Deciphering ovarian cancer heterogeneity through spatial transcriptomics, single-cell profiling, and copy number variations

High-grade serous ovarian carcinoma (HGSOC) poses a formidable clinical challenge due to multidrug resistance (MDR) caused by tumor heterogeneity. To elucidate the intricate mechanisms underlying HGSOC heterogeneity, we conducted a comprehensive analysis of five single-cell transcriptomes and eight spatial transcriptomes derived from eight HGSOC patients. This study provides a comprehensive view of tumor heterogeneity across the spectrum of gene expression, copy number variation (CNV), and single-cell profiles. Our CNV analysis revealed intratumor heterogeneity by identifying distinct tumor clones, illuminating their evolutionary trajectories and spatial relationships. We further explored the homogeneity and heterogeneity of CNV across tumors to pinpoint the origin of heterogeneity.

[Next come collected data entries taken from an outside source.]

(* ===== verification/DriftReport.v ===== *)
(** * DriftReport CRs: internal/report/driftreport.go

    [AssembleEntries] flattens a cycle's results, [Reconcile] makes the
    stored CRs those of the entries.  The API server is the class [DriftAPI]
    with its documented behaviour: a call fails and changes nothing, or a
    merge patch that is JSON is merged.  [Reliable] servers refuse only what
    the CRD schema of bundle/manifests/srenix.ai_driftreports.yaml refuses.
    The order of a Go map range is a parameter, [MapRange]. *)

From stdpp Require Import options.
From S2P Require Import Prelude GoString GoTime GoJson GoNum GoFmt Sha256 Unstructured Types.

(** ** Entries *)

Record DriftReportEntry := mkEntry {
  en_Subject : string;
  en_Severity : string;
  en_Source : string;
  en_Category : string;
  en_Message : string;
  en_Remediation : string;
  en_Investigation : string;
}.
#[export] Instance DriftReportEntry_eq_dec : EqDecision DriftReportEntry.
Proof. solve_decision. Defined.

Definition probe_severity (s : string) : string :=
  if s =s? SeverityCritical then "critical" else if s =s? SeverityWarning then "warning" else "info".

Definition probe_entry (r : ProbeResult) (f : Finding) : DriftReportEntry :=
  mkEntry ("Probe/" +:+ cr_Component (pr_Component r) +:+ "/" +:+ f_Component f)
    (probe_severity (f_Severity f)) (cr_Component (pr_Component r)) "probe"
    (f_Message f) (f_Remediation f) (f_Investigation f).

Definition diagnostic_entry (d : Diagnostic) : DriftReportEntry :=
  mkEntry (d_Subject d)
    (if d_Severity d =s? "" then "warning" else d_Severity d)
    (if d_Source d =s? "" then "analyzer" else d_Source d) "analyzer"
    (d_Message d) (d_Remediation d) (d_Investigation d).
(** The replay window does not bound the replay of a captured request:
    when a timestamped request to a source with a secret was accepted, its
    signature stays valid for ever on the request without the timestamp
    header whose body starts with the timestamp and a dot. *)
Theorem timestamp_downgrade h now now' r src cfg : posted h r src cfg → insecure cfg = false →
  rq_Timestamp r ≠ "" → (len (rq_Timestamp r +:+ "." +:+ rq_body r) <= bodyLimit)%nat →
  (ServeHTTP h now r).2.1 = 202 →
  (ServeHTTP h now' (downgraded r)).2 = (202, "accepted").
Proof.
  intros Hp Hi Ht Hl Hacc. pose proof Hp as [Hpath Hm Hr Hc Hsec Hb Hf]. unfold ServeHTTP in Hacc.
  rewrite bool_decide_eq_false_2 in Hacc by done. rewrite bool_decide_eq_true_2 in Hacc by done. cbn [negb] in Hacc.
  rewrite Hr, Hc, read_body_short in Hacc by done.
  pose proof (authenticate_spec h now r src cfg (rq_body r)) as Ha.
  destruct (authenticate h now r src cfg (rq_body r)) as [h' [resp|]].
  { destruct Ha as (_ & _ & _ & _ & E). cbn [snd] in Hacc. lia. }
  destruct Ha as (_ & _ & _ & [Ha|(_ & [[? _]|(ts & _ & _ & _ & Hs)])]); [by rewrite Hi in Ha|done|].
  apply acceptable_accepted, (posted_acceptable _ _ _ src cfg); [by split|].
  right. split; [done|]. left. by split.
Qed.
End accepted.

(** ** Registration *)

(** What one spec registers, if anything. *)
Definition spec_source (getenv : string → string) (spec : string) : option (string * sourceCfg) :=
  let name := TrimSpace (nth 0 (SplitN spec "=" 2) "") in
  if decide (name = "") then None else
  match SplitN spec "=" 2 with
  | [_; v] =>
      let envVar := TrimSpace v in
      if decide (envVar = "") then None
      else if decide (envVar = insecureNoHMACToken) then Some (name, mkSourceCfg "" true)
      else if decide (getenv envVar = "") then None else Some (name, mkSourceCfg (getenv envVar) false)
  | _ => None
  end.
Definition spec_for (getenv : string → string) (n : string) (spec : string) : option sourceCfg :=
  '(name, c) ← spec_source getenv spec; if decide (name = n) then Some c else None.

Lemma register_spec_sources getenv h spec :
  h_sources (register_spec getenv h spec) =
    match spec_source getenv spec with Some (name, c) => <[name := c]> (h_sources h) | None => h_sources h end.
Proof.
  unfold register_spec, spec_source, RegisterSource, RegisterInsecureSource, set_source.
  set (name := TrimSpace _). destruct (decide (name = "")) as [E|E].
  { by rewrite bool_decide_eq_true_2. }
  rewrite bool_decide_eq_false_2 by done.
  destruct (SplitN spec "=" 2) as [|x [|v [|y l]]]; try done.
  destruct (decide (TrimSpace v = "")); [by rewrite bool_decide_eq_true_2|]. rewrite bool_decide_eq_false_2 by done.
  destruct (decide (TrimSpace v = insecureNoHMACToken)); [by rewrite bool_decide_eq_true_2|].
  rewrite bool_decide_eq_false_2 by done.
  destruct (decide (getenv (TrimSpace v) = "")); [by rewrite bool_decide_eq_true_2|].
  by rewrite bool_decide_eq_false_2.
Qed.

At the cellular level, single-cell RNA sequencing (scRNA seq) analysis identified three meta-programs that delineate the functional profile of tumor cells. The communication networks between tumor cell clusters exhibited unique patterns associated with the meta-programs governing these clusters. Notably, the ligand-receptor pair MDK - NCL emerged as a highly enriched interaction in tumor cell communication. To probe the functional significance of this interaction, we induced NCL overexpression in the SOVK3 cell line and observed enhanced tumor cell proliferation. These findings indicate that the MDK - NCL interaction plays a crucial role in promoting HGSOC tumor growth and may represent a promising therapeutic target. In conclusion, this study comprehensively unravels the multifaceted nature of HGSOC heterogeneity, providing potential therapeutic strategies for this challenging malignancy.